Simon Willison’s Weblog

Items in Nov, 2009

Filters: Year: 2009 × Month: Nov ×


Today, Facebook counts 29% of its employees (and growing!) as Hive users. More than half (51%) of those users are outside of Engineering. They come from distinct groups like User Operations, Sales, Human Resources, and Finance. Many of them had never used a database before working here. Thanks to Hive, they are now all data ninjas who are able to move fast and make great decisions with data.

Facebook Data Team # 30th November 2009, 11:30 am

Haystack 1.0 Final Released. I’ve used Haystack on a number of projects recently, and it has proved itself as a completely painless way of adding full-text search (using Solr or Whoosh—I haven’t tried the Xapian backend yet) to a Django ORM powered project in just a few minutes. Congratulations, Daniel + contributors. # 30th November 2009, 8:07 am

CCD. Joe Gregorio on the growingly ubiquitous and disruptive nature of CCDs. If everything has a camera attached to it, what problems can we solve (and what new problems do we introduce)? # 29th November 2009, 9:08 am

Djangopeople JSON parser. Awesome—Andy McKay has compensated for the lack of an official DjangoPeople API by creating a JSONP screen scraped API and hosting it on App Engine. As far as I’m concerned this is an officially supported feature—I’ll make sure future site changes don’t break it, and when I do add an API I’ll try to keep it compatible and help Andy set up redirects. # 28th November 2009, 11:29 am

Perl: Love it, or hate it, but don’t ignore it. Phillip Smith calls me out for omitting Perl from my list of Node.js event loop alternatives (I only mentioned Twisted and EventMachine). No conspiracy here, I’m just not connected enough to the Perl community to know what the popular event loop libraries are. To Perl’s credit, Perlbal was the first piece of software I saw that showed me how a single threaded, event loop based system could massively outperform a threaded alternative. # 27th November 2009, 7:51 am

CouchDB View Cookbook for SQL Jockeys. This demystified CouchDB views for me. From “CouchDB: The Definitive Guide”, the free online manual. # 26th November 2009, 1:20 pm

flXHR. I was looking for something like this recently, glad to see it exists. flXHR is a drop-in replacement for regular XMLHttpRequest which uses an invisible Flash shim to allow cross-domain calls to be made, taking advantage of the Flash crossdomain.xml security model. # 26th November 2009, 12:52 pm

LABjs: new hotness for script loading. Created in collaboration with Steve Souders, LABjs is a JavaScript loading library which makes it easy to have scripts download in parallel while still ensuring that they execute sequentially where required to ensure dependencies are met.

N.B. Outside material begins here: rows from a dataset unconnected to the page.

(* ===== verification/InFlight.v ===== *)
(** * Revocation and the calls in flight

    What a revocation leaves to a call: nothing to one that starts after it,
    and to one that has already begun, from any point of it, at most one
    round of attempts to the provider, once reads of the grant's row say
    revoked. *)

From stdpp Require Import base tactics list strings numbers gmap relations.
From S2P Require Import Prelude PyStr Errors Json Hashing Uuid Config Models Breaker Effects Budget.
From S2P Require Import Redaction Retry Redis Kms Tokens Tools OAuthState Google Router Cache Idempotency.
From S2P Require Import Grants AuditLog Invoke InvokeAudit InvokeProvider World Discipline Limit Revocation.
Import IdempotencyStore.
Open Scope string_scope.
#[local] Open Scope Z_scope.

Section Invoke.
Context `{PyJwt} `{PyRepr} `{AesGcm} (svc : InvokeService) (Hsvc : svc_contract svc).
Context (h : string) (gid : uuid).

Abbreviation per_call := (Z.to_nat (outbound_max_retries (svc_settings svc) + 1)).
Abbreviation thrift p := (thrifty (tied h gid) (gone h gid) is_tool_request per_call p).
Abbreviation idle_when_gone p := (spends (gone h gid) is_tool_request 0 p).

Lemma guarded_tool {A} (p : prog A) : avoids is_guarded p -> avoids is_tool_request p.
Proof. apply avoids_weaken. by intros []. Qed.

Lemma outbound_tool {A} (p : prog A) : avoids is_outbound p -> avoids is_tool_request p.
Proof. apply avoids_weaken. by intros []. Qed.

Lemma outcome_tool status result error reason start cached :
  avoids is_tool_request (outcome_of status result error reason start cached).
Proof. apply guarded_tool, outcome_unseen. Qed.

Lemma refresh_tool account start : avoids is_tool_request (refresh_or_outcome svc account start).
Proof.
  assert (Hparse : forall r, avoids is_tool_request (parse_token_response r))
    by (intros r; apply outbound_tool, parse_avoids).
  assert (Hdec : forall b, avoids is_tool_request (decrypt (svc_cipher svc) b))
    by (intros b; by apply outbound_tool, decrypt_avoids, Hsvc).
  assert (Henc : forall s, avoids is_tool_request (encrypt (svc_cipher svc) s))
    by (intros s; by apply outbound_tool, encrypt_avoids, Hsvc).
  assert (Hval : forall v, avoids is_tool_request (encrypt_value (svc_cipher svc) v))
    by (intros v; by apply outbound_tool, encrypt_value_avoids, Hsvc).
  pose proof outcome_tool. unfold refresh_or_outcome, refresh_credential, refresh_access_token, failed. avoid.
Qed.

#[local] Hint Resolve outcome_tool refresh_tool : avoids.

(** *** One round of attempts *)

Lemma call_provider_spends name tool token arguments :
  svc_tools svc !! name = Some tool ->
  spends (fun _ => True) is_tool_request per_call (call_provider svc tool token arguments).
Proof.
  intros Ht. unfold call_provider. apply spends_then; [unfold circuit_for; avoid|]. intros _.
  apply (spends_tally _ _ _ 0). eapply wp_mono.
  - apply (wp_call_count (tally is_tool_request) (fun k n => n <= k)%nat _ _ _ _ _ 0%nat).
    + intros n [[] ?]; done.
    + done.
    + intros k n Hn. pose proof (sc_tools svc Hsvc name tool token arguments Ht) as Hone.
      destruct (tool_call tool token arguments) as [r|c f]; [cbn; lia|]. destruct Hone as [Hc Hf].
      intros a _. destruct (Hf a) as [r ->]. unfold tally. cbn. rewrite Hc. lia.
    + done.
  - intros n r (k & Hk & Hn). lia.
Qed.

(** *** The revocation check *)

Lemma checked_idle th (p q : prog InvokeOutcome) :
  avoids is_tool_request p ->
  idle_when_gone (revoked <- is_revoked_now svc gid th ;; if revoked : bool then p else q).
Proof.
  intros Hp. unfold is_revoked_now.
  assert (Hcheck : forall cached : bool, idle_when_gone
    (revoked <- (if cached then ret true else
       row <- perform (EDbGrantRevokedAt gid) ;;
       match row with None => ret true | Some revoked_at => ret (bool_decide (is_Some revoked_at)) end) ;;
     if revoked : bool then p else q)).
  { intros [|]; [by apply spends_avoids|]. intros [row|e] [_ Ha]; [|done].
    destruct (Ha eq_refl) as [t ->]. by apply spends_avoids. }
  destruct (svc_grant_cache svc); [|apply (Hcheck false)].
  unfold is_revoked. intros [n|e] _; [|done]. apply Hcheck.
Qed.

Lemma revoked_now_tool th : avoids is_tool_request (is_revoked_now svc gid th).
Proof. unfold is_revoked_now, is_revoked. destruct (svc_grant_cache svc); avoid. Qed.

Lemma revoked_tool start : avoids is_tool_request (revoked_outcome start).
Proof. apply outcome_tool. Qed.

Lemma checked_thrifty th start p :
  thrift p ->
  thrift (revoked <- is_revoked_now svc gid th ;; if revoked : bool then revoked_outcome start else p).
Proof.
  intros Hp. apply thrifty_then; [apply revoked_now_tool|].
  intros [|]; [apply thrifty_avoids, revoked_tool|done].
Qed.

(** *** The loop and the call *)

Lemma loop_thrifty name fuel grant th tool account token (refreshed : bool) arguments start :
  svc_tools svc !! name = Some tool -> grant_id grant = gid ->
  thrift (provider_loop svc out_of_fuel fuel grant th tool account token refreshed arguments start).
Proof.
  intros Ht Hid. revert token refreshed. induction fuel as [|fuel IH]; intros token refreshed; [done|].
  cbn [provider_loop]. rewrite Hid. apply thrifty_bind.
  - by apply thrifty_attempt, thrifty_runs, (call_provider_spends name).
  - intros [result|e]; [apply spends_avoids, outcome_tool|].
    destruct (is_401 e && negb refreshed && can_refresh account).
    + apply spends_then; [apply refresh_tool|]. intros [t|o]; [|done]. apply checked_idle, revoked_tool.
    + destruct (provider_failure tool e); [apply spends_avoids, outcome_tool|done].
  - intros [result|e]; [apply thrifty_avoids, outcome_tool|].
    destruct (is_401 e && negb refreshed && can_refresh account).
    + apply thrifty_then; [apply refresh_tool|]. intros [t|o]; [|done]. apply checked_thrifty, IH.
    + destruct (provider_failure tool e); [apply thrifty_avoids, outcome_tool|done].
Qed.

Lemma usable_tool account start : avoids is_tool_request (usable_token svc account start).
Proof.
  assert (Hdec : forall b, avoids is_tool_request (decrypt (svc_cipher svc) b))
    by (intros b; by apply outbound_tool, decrypt_avoids, Hsvc).
  unfold usable_token, stored_access_token, failed. avoid.
Qed.

Lemma execute_thrifty name grant th tool arguments start :
  svc_tools svc !! name = Some tool -> grant_id grant = gid ->
  thrift (execute_call svc grant th tool arguments start).
Proof.
  intros Ht Hid. unfold execute_call. apply thrifty_then; [done|].
  intros [account|]; [|apply thrifty_avoids, outcome_tool].
  apply thrifty_then; [apply usable_tool|]. intros [[t refreshed]|o]; [|done].
  rewrite Hid. by apply checked_thrifty, (loop_thrifty name).
Qed.

Lemma idempotent_thrifty store key start call :
  thrift call -> thrift (idempotent_call store key start call).
Proof.
  intros Hc. unfold idempotent_call. apply thrifty_then; [unfold get; avoid|].
  intros [[cached|]|e]; [apply thrifty_avoids, outcome_tool| |].
  2: { destruct (isinstance e _); [apply thrifty_avoids, outcome_tool|done]. }
  apply thrifty_then; [unfold reserve; avoid|].
  intros [owner|]; [|apply thrifty_avoids, outcome_tool].
  apply thrifty_settle; [by apply thrifty_attempt|]. intros r. unfold complete, release. avoid.
Qed.

Lemma resolved_thrifty grant th name arguments key fast start :
  grant_id grant = gid -> thrift (invoke_resolved svc grant th name arguments key fast start).
Proof.
  intros Hid. unfold invoke_resolved. destruct (_ || _)%bool; [apply thrifty_avoids, revoked_tool|].
  do 2 (apply thrifty_then; [done|intros ?]). match goal with |- context [if ?b then _ else _] => destruct b end;
    [apply thrifty_avoids, outcome_tool|].
  apply thrifty_then; [unfold check; destruct (svc_rate_limiter svc); avoid|]. intros [|]; cbn [negb].
  2: { apply thrifty_avoids. avoid. }
  unfold resolved_tool, get_tool. destruct (svc_tools svc !! name) as [tool|] eqn:Et; cbn [or_raise].
  2: { destruct (isinstance _ _); [apply thrifty_avoids, outcome_tool|done]. }
  destruct (negb _); [apply thrifty_avoids, outcome_tool|].
  pose proof (execute_thrifty name grant th tool arguments start Et Hid) as He.
  destruct key as [key|]; [|done]. destruct (svc_idempotency_store svc); [|done]. by apply idempotent_thrifty.
Qed.

Lemma session_thrifty claims name arguments key start :
  thrift (invoke_in_session svc claims h name arguments key start).
Proof.
  unfold invoke_in_session. apply thrifty_then; [unfold is_revoked; destruct (svc_grant_cache svc); avoid|].
  intros fast. apply thrifty_do; [by intros ev []|done|]. intros a x Ha Hx. destruct a as [row|e]; [|done].
  injection Hx as <-. destruct row as [grant|]; [|apply thrifty_avoids; unfold denied; avoid].
  apply thrifty_settle; [|intros o; unfold record_call; avoid]. unfold audited_call.
  apply thrifty_settle; [apply thrifty_attempt, resolved_thrifty; by apply Ha|].
  intros [o|e]; unfold scrub, failed; avoid.
Qed.
End Invoke.

Lemma invoke_thrifty `{PyJwt} `{PyRepr} `{AesGcm} (svc : InvokeService) gid token name arguments key :
  svc_contract svc ->
  thrifty (tied (hash_token token) gid) (gone (hash_token token) gid) is_tool_request
    (Z.to_nat (outbound_max_retries (svc_settings svc) + 1)) (invoke svc token name arguments key).
Proof.
  intros Hsvc. pose proof outcome_tool. unfold invoke. apply thrifty_then; [done|]. intros start.
  apply thrifty_then; [unfold verify_grant_token; avoid|].
  intros [claims|e]; [|apply thrifty_avoids; unfold denied; avoid].
  destruct (negb _); [apply thrifty_avoids; unfold denied; avoid|].
  unfold with_session. apply thrifty_then; [done|]. intros _.
  apply thrifty_settle; [by apply thrifty_attempt, session_thrifty|]. intros r. avoid.
Qed.

(** ** A call that starts when the row is revoked *)

Section Silent.
Context `{PyJwt} `{PyRepr} `{AesGcm} (svc : InvokeService).

Abbreviation silent h gid p := (spends (gone h gid) is_http 0 p).

Lemma outcome_http status result error reason start cached :
  avoids is_http (outcome_of status result error reason start cached).
Proof. unfold outcome_of, elapsed_ms, scrub. avoid. Qed.

#[local] Hint Resolve outcome_http : avoids.

(** The row decides: nothing is looked up but the marker, nothing is sent. *)
Lemma session_silent h gid claims name arguments key start :
  silent h gid (invoke_in_session svc claims h name arguments key start).
Proof.
  unfold invoke_in_session. apply spends_then.
  { unfold is_revoked. destruct (svc_grant_cache svc); avoid. }
  intros fast [row|e] [_ Hrow]; [|done]. destruct (Hrow eq_refl) as (g & -> & Hrevoked).
  apply spends_avoids. cbn [to_res fallible bind]. apply avoids_bind; [|intros o; unfold record_call; avoid].
  unfold audited_call, invoke_resolved. rewrite (bool_decide_eq_true_2 _ Hrevoked), orb_true_r.
  unfold revoked_outcome, denied, failed, scrub. avoid.
Qed.

Lemma invoke_silent gid token name arguments key :
  silent (hash_token token) gid (invoke svc token name arguments key).
Proof.
  unfold invoke. apply spends_then; [done|]. intros start.
  apply spends_then; [unfold verify_grant_token; avoid|].
  intros [claims|e]; [|apply spends_avoids; unfold denied; avoid].
  destruct (negb _); [apply spends_avoids; unfold denied; avoid|].
  unfold with_session. apply spends_then; [done|]. intros _.
  apply spends_bind; [apply spends_attempt, session_silent|].
  intros r. apply spends_avoids. avoid.
Qed.
End Silent.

It’s unclear how you would decide to use this over concatenating all scripts together in to a single file. # 26th November 2009, 12:28 pm

Request Routing With URI Templates in Node.JS. I quite like this approach (though the implementation is a bit “this” heavy for my taste). JavaScript has no equivalent to Python’s raw strings, so regular expression based routing ala Django ends up being a bit uglier in JavaScript. URI template syntax is more appealing. # 24th November 2009, 9:06 am

Woof—simply exchange files (via) Ultra simple file sharing for local networks: run “woof filename” to start a local web server which will serve up that file, just once, and then terminate. Can also serve up an entire directory as a compressed archive. Written in Python, as a single script which you can drop in to your ~/bin. “woof -s” serves the script itself, so you can easily pass it to someone who has a file you want. # 24th November 2009, 8:44 am

Hacker News thread on Negative Cashback. Is it common practice for online stores with affiliate referral schemes to artificially inflate their prices if they’re going to have to pay out a referral bonus? # 23rd November 2009, 9:44 pm

Negative Cashback from Bing Cashback (via) Some online stores show you a higher price if you click through from Bing—and set a cookie that continues to show you the higher price for the next three months. It’s unclear if this is Bing’s fault—comments on Hacker News report that Google Shopping sometimes suffers from the same problem (POST UPDATED: I originally blamed Bing for this). # 23rd November 2009, 9:24 pm

django-batch-select (via) A smart attempt at solving select_related for many-to-many relationships in Django. Add a custom manager to your model and call e.g. Entry.objects.all()[:10].batch_select(“tags”) to execute two queries—one pulling back the first ten entries and another using an “IN” query against the tags table to pull back all of the tags for those entries in one go. # 23rd November 2009, 4:19 pm

Node.js is genuinely exciting

I gave a talk on Friday at Full Frontal, a new one day JavaScript conference in my home town of Brighton. I ended up throwing away my intended topic (JSONP, APIs and cross-domain security) three days before the event in favour of a technology which first crossed my radar less than two weeks ago.

[... 2009 words]

jQSlickWrap. Clever jQuery plugin which allows text to wrap around irregularly shaped images, by processing the image with canvas and rewriting it as a sequence of floated horizontal bars of different widths. It’s a a modern variant of the the ragged float trick first introduced by Eric Meyer. # 23rd November 2009, 7:44 am

IE 6 and 7 hit by hack attack code. IE6 and 7 have what looks like a buffer overflow vulnerability caused by a strange intersection of CSS, innerHTML and large JavaScript arrays. No exploits in the wild yet but it’s only a matter of time. # 22nd November 2009, 3:38 pm

Major IE8 flaw makes ’safe’ sites unsafe. IE8 has an XSS protection feature which rewrites potentially harmful code in HTML pages—I think it looks for suspicious input in query strings which appears to have been output directly on the page. Unfortunately it turns out there’s a flaw in the feature that can allow attackers to rewrite safe pages to introduce XSS flaws. Google are serving all of their pages with the X-XSS-Protection: 0 header. Until the fix is released, that’s probably a good idea. # 22nd November 2009, 3:34 pm

Programmers don’t use launch-fast-and-iterate out of laziness. They use it because it yields the best results. By obstructing that process, Apple is making them do bad work, and programmers hate that as much as Apple would.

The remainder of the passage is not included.